Living with Pompe Disease

There was a room full of doctors. I was alone. They were telling me they were sorry. They weren’t expecting him to live.

Noah, Age 10

Whitby, Ontario

Winter weather has arrived and for Noah this means he must stay indoors—virtually all the time. “He can go out for a minute maybe,” says his mother, Tricia, from the family’s home in Whitby, Ontario, a suburb of Toronto. “We’ve learned. When he was outside for too long, the next day he has a fever.” Noah was born with Pompe disease, a rare, inherited lysosomal disorder that affects several body systems, including his muscular and respiratory health.

“It’s a big weight on my shoulders,” says Tricia. “When it comes to decision making with Noah, I’m on my own. I have to do what’s best for him.” Even when it is not easy, she is forced to limit his physical activity.
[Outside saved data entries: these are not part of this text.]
Lemma hit_is_not_stand : py "hit" <> py "stand".
Proof. by vm_compute. Qed.

(** C7: on "hit" in a game that a session can be in, the player draws the
    last card of the deck and the value of the player's hand goes up by the
    value of that card, which is positive. Above 21 the call returns the
    finished state of [end] on the game as it is then, the bank's hand
    being as before; up to 21 it returns the game itself, still to be
    played. *)
Theorem Blackjack_hit (self : Blackjack) :
  Blackjack_reachable self ->
  exists c d',
    deck self = d' ++ [c]
    /\ let self' := mkBlackjack d' (bankHand self) (playerHand self ++ [c]) in
       Hand_value (playerHand self') = Hand_value (playerHand self) + value c
       /\ Hand_value (playerHand self) < Hand_value (playerHand self')
       /\ (Hand_value (playerHand self') > 21 ->
           Blackjack_next self (py "hit") = Ok (self', Blackjack_end self')
           /\ done (Blackjack_end self') = true)
       /\ (Hand_value (playerHand self') <= 21 ->
           Blackjack_next self (py "hit") = Ok (self', BlackjackGame self')
           /\ done (BlackjackGame self') = false).
Proof.
  intros Hinv%Blackjack_reachable_inv.
  destruct (Blackjack_inv_hit self Hinv) as (c & d' & Hdeck & Hc & Htake & _).
  exists c, d'. split; [exact Hdeck|].
  cbv zeta. cbn [playerHand]. rewrite Hand_value_snoc.
  split; [reflexivity|]. split; [lia|].
  assert (Hnext : Blackjack_next self (py "hit")
                  = let self' := mkBlackjack d' (bankHand self) (playerHand self ++ [c]) in
                    if bool_decide (Hand_value (playerHand self') > 21)
                    then Ok (self', Blackjack_end self')
                    else Ok (self', BlackjackGame self')).
  { unfold Blackjack_next.
    rewrite (bool_decide_eq_false_2 _ hit_is_not_stand).
    rewrite (bool_decide_eq_true_2 _ eq_refl).
    rewrite Htake. reflexivity. }
  rewrite Hnext. cbv zeta. cbn [playerHand]. rewrite Hand_value_snoc.
  split; intros Hv.
  - by rewrite (bool_decide_eq_true_2 _ Hv).
  - rewrite bool_decide_eq_false_2 by lia. done.
Qed.

(** C8: on "stand" in a game that a session can be in, the bank draws cards
    from the end of the deck for as long as the value of its hand is below
    17, and the call returns the finished state of [end] on the game as it
    is then: the value of the bank's hand is 17 or more, and it was below 17
    before each card drawn. *)
Theorem Blackjack_stand (self : Blackjack) :
  Blackjack_reachable self ->
  exists drawn d',
    deck self = d' ++ reverse drawn
    /\ let self' := mkBlackjack d' (bankHand self ++ drawn) (playerHand self) in
       Blackjack_next self (py "stand") = Ok (self', Blackjack_end self')
       /\ done (Blackjack_end self') = true
       /\ 17 <= Hand_value (bankHand self')
       /\ forall n, (n < length drawn)%nat ->
            Hand_value (bankHand self ++ take n drawn) < 17.
Proof.
  intros Hinv%Blackjack_reachable_inv.
  destruct (Blackjack_inv_stand self Hinv)
    as (drawn & d' & Hdeck & Hloop & Hval & Hfirst & _).
  exists drawn, d'. split; [exact Hdeck|].
  cbv zeta. cbn [bankHand].
  split; [|by repeat split].
  unfold Blackjack_next.
  rewrite (bool_decide_eq_true_2 _ eq_refl), Hloop. reflexivity.
Qed.


Lemma first_game_reachable : Blackjack_reachable first_game.
Proof.
  apply (reachable_init (World_init (fun _ => 0%nat)) first_game
           (mkWorld {[ Hangman_default_guessed := ∅ ]} [] (fun _ => 0%nat) 50)).
  vm_compute. reflexivity.
Defined.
As a single mom, Tricia already had a full plate before Noah was diagnosed with Pompe. She raised an older son, Daryn, and daughter, Malaika, who still lived at home when Noah came along. She worked as a pharmacy technician and with some help from family members and neighbors, had been able to get by.
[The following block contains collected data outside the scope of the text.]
(** [ZZ] is not in the started block: [Query] says so and [Get] agrees. *)
Lemma Query_agrees_with_Get_witness :
  fst (Win32.RealEnvStore_Query started (units "ZZ")) = -1
  /\ fst (Win32.RealEnvStore_Get started (units "ZZ")) = Ok None.
Proof.
  assert (Q : fst (Win32.RealEnvStore_Query started (units "ZZ")) = -1)
    by reflexivity.
  split; [exact Q|].
  apply (proj1 (proj2 (proj2 (proj2
           (proj2 Query_agrees_with_Get started (units "ZZ"))))) Q).
Defined.

(** ** The thread's last-error code *)

(** X4: on the UTF-16 platform neither [Get] nor [Query] depends on the
    last-error code the thread carries when the call is made: a code left
    behind by an earlier failure changes no result, so a variable whose
    value is empty still reads as found.  Afterwards the code is
    [ERROR_SUCCESS] or [ERROR_ENVVAR_NOT_FOUND]. *)
Theorem stale_last_error_is_ignored `{HostStrings} `{NameFolding} st code k :
  fst (Win32.RealEnvStore_Get (Win32.SetLastError st code) k)
  = fst (Win32.RealEnvStore_Get st k)
  /\ fst (Win32.RealEnvStore_Query (Win32.SetLastError st code) k)
     = fst (Win32.RealEnvStore_Query st k)
  /\ (Win32.lookup (Win32.block st) (c_str (TwoByteValue k)) = Some [] ->
      fst (Win32.RealEnvStore_Query (Win32.SetLastError st code) k) <> -1
      /\ fst (Win32.RealEnvStore_Get (Win32.SetLastError st code) k) <> Ok None)
  /\ (Win32.GetLastError (snd (Win32.RealEnvStore_Query st k)) = ERROR_SUCCESS
      \/ Win32.GetLastError (snd (Win32.RealEnvStore_Query st k))
         = ERROR_ENVVAR_NOT_FOUND)
  /\ (Win32.GetLastError (snd (Win32.RealEnvStore_Get st k)) = ERROR_SUCCESS
      \/ Win32.GetLastError (snd (Win32.RealEnvStore_Get st k))
         = ERROR_ENVVAR_NOT_FOUND).
Proof.
  unfold TwoByteValue.
  rewrite !Win32Facts.Get_lookup, !Win32Facts.Query_lookup.
  cbn [Win32.SetLastError Win32.block].
  split; [reflexivity|]. split; [reflexivity|]. split; [|split].
  - intros L. rewrite L. cbn [length Z.of_nat].
    change (0 <? Win32.buffer_size) with true. cbv iota.
    split; [now destruct (deref k =? SEP) | now destruct (NewFromTwoByte [])].
  - unfold Win32.RealEnvStore_Query, Win32.GetEnvironmentVariableW, TwoByteValue.
    cbn [Win32.block Win32.SetLastError].
    destruct (Win32.lookup (Win32.block st) (c_str k)) as [v|].
    + destruct (Z.of_nat (length v) <? 0);
        cbn [Win32.GetLastError Win32.last_error];
        rewrite ?Z.eqb_refl, ?orb_true_r;
        destruct (deref k =? SEP); now left.
    + now right.
  - unfold Win32.RealEnvStore_Get, Win32.GetEnvironmentVariableW, TwoByteValue.
    cbn [Win32.block Win32.SetLastError].
    destruct (Win32.lookup (Win32.block st) (c_str k)) as [v|].
    + destruct (Z.of_nat (length v) <? Win32.buffer_size);
        cbn [Win32.GetLastError Win32.last_error];
        repeat match goal with
               | |- context [if ?b then _ else _] => destruct b
               | |- context [match ?o with Some _ => _ | None => _ end] =>
                   destruct o
               end; now left.
    + now right.
Qed.

(** With a stale [ERROR_INVALID_PARAMETER], an empty value is found. *)
Lemma stale_last_error_is_ignored_witness :
  fst (Win32.RealEnvStore_Query
         (Win32.SetLastError (Win32.mkOs [units "EMPTY="] 0)
            ERROR_INVALID_PARAMETER) (units "EMPTY")) <> -1.
Proof.
  assert (L : Win32.lookup (Win32.block (Win32.mkOs [units "EMPTY="] 0))
                (c_str (TwoByteValue (units "EMPTY"))) = Some [])
    by reflexivity.
  apply (proj1 (proj1 (proj2 (proj2
           (stale_last_error_is_ignored (Win32.mkOs [units "EMPTY="] 0)
              ERROR_INVALID_PARAMETER (units "EMPTY")))) L)).
Defined.

(** ** How the store fails *)

Module Failures.
Section Store.
Context `{HostStrings} `{NameFolding}.

Lemma Posix_loop_never_throws environ e : Posix.Enumerate_loop environ <> Thrown e.
Proof.
  induction environ as [|var rest IH]; cbn [Posix.Enumerate_loop];
    [discriminate|].
  destruct (NewFromUtf8_n var (Posix.key_length var)); [|discriminate].
  destruct (Posix.Enumerate_loop rest); congruence.
Qed.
Noah was born healthy. However, complications soon arose. Noah began getting sick from his baby formula, so Tricia exclusively breastfed him, but his developmental milestones were delayed. Doctors seemed relatively unconcerned. “They said, ‘we’ll just wait and see,’” she remembers.

As a single mom, Tricia already had a full plate before Noah was diagnosed with Pompe.

Around a month before Noah’s second birthday, he was admitted to the hospital and diagnosed with respiratory syncytial virus. During his recovery, a doctor noticed that Noah’s abdomen was distended. “They ordered an ultrasound. When that came back they were quite alarmed.” Noah’s heart and liver were both abnormally enlarged.

Noah was transferred to a larger hospital in downtown Toronto as geneticists ran additional tests. After three weeks they evaluated his acid alpha-glucosidase (GAA) enzyme activity and officially diagnosed him with Pompe. The buildup of tissue around his liver and heart were results of the glycogen accumulation from insufficient enzyme activity. “I didn’t know what to expect,” remembers Tricia, who was overwhelmed. “There was a room full of doctors. I was alone. They were telling me they were sorry. They weren’t expecting him to live.

But Tricia never considered giving up on Noah. “When I found out what it entailed—how many doctor visits I would need to attend—I quit my job” Her days became laden with trips downtown to get Noah set up for treatment.

Despite an unrelenting schedule, Noah’s condition was stabilizing, bringing substantial relief to Tricia as well.

One large obstacle that remains is his social life. Noah is often met with a damaging portrayal of “otherness,” as he has struggled from exclusion and bullying in school and at local parks. However, like his mother, Noah resiliently fights this alienation with his own gestures of love. “He loves to give hugs,” says Tricia. “If he’s not giving his teachers at school a hug, they know something is wrong.” Noah also tends to find better social connection with peers in special education, older kids, and adults.

Noah has also sought additional support to navigate his school day. “I was apprehensive to get a wheelchair for Noah,” remembers Tricia, who was worried that a chair would negatively affect his development. However, the wheelchair has helped Noah conserve his energy, has not decreased his mobility, and has actually helped with social stigmas. “Now people hold the door for us,” relates Tricia. “Of course, they get confused later, when they see him spring out of the chair and start running around.”

Today, a fresh blanket of snow covers the front yard of the family’s home. When Tricia finally agrees to let Noah go outside, he’s nearly out the door. Tricia pulls him back by the collar, helps him to dress warmly and then lets him loose to explore the winter wonderland. “Watch this,” he cries out in an excited, high-pitched voice. Noah free falls onto his back, landing in a snow angel formation. He glides his arms through the snow, leaving his unique impression. Then, with both hands he forms snowballs and hurls them at his nearby siblings, all the while grinning his signature smile.

Rising from the gauntlet of difficulties that come with a rare disease is the fact that Noah has an incredibly supportive family, anchored by Tricia’s unwavering devotion as a mother. Despite the hours of stress and trepidation, she is grateful for what time this journey has afforded her. “Before Pompe, I always worked,” she says. “I never had time to spend with the kids. I look at this as a way of spending time with them, even though it’s not always playful.” While saying this, she’s dodging an onslaught of Noah’s snowballs, most of which explode in the air before ever making contact with their intended target. “Look at how happy he is,” Tricia remarks as a ball of snow strikes her shoulder. Noah bursts into laughter and the sounds of his joy spread wider than the spray of fresh snow.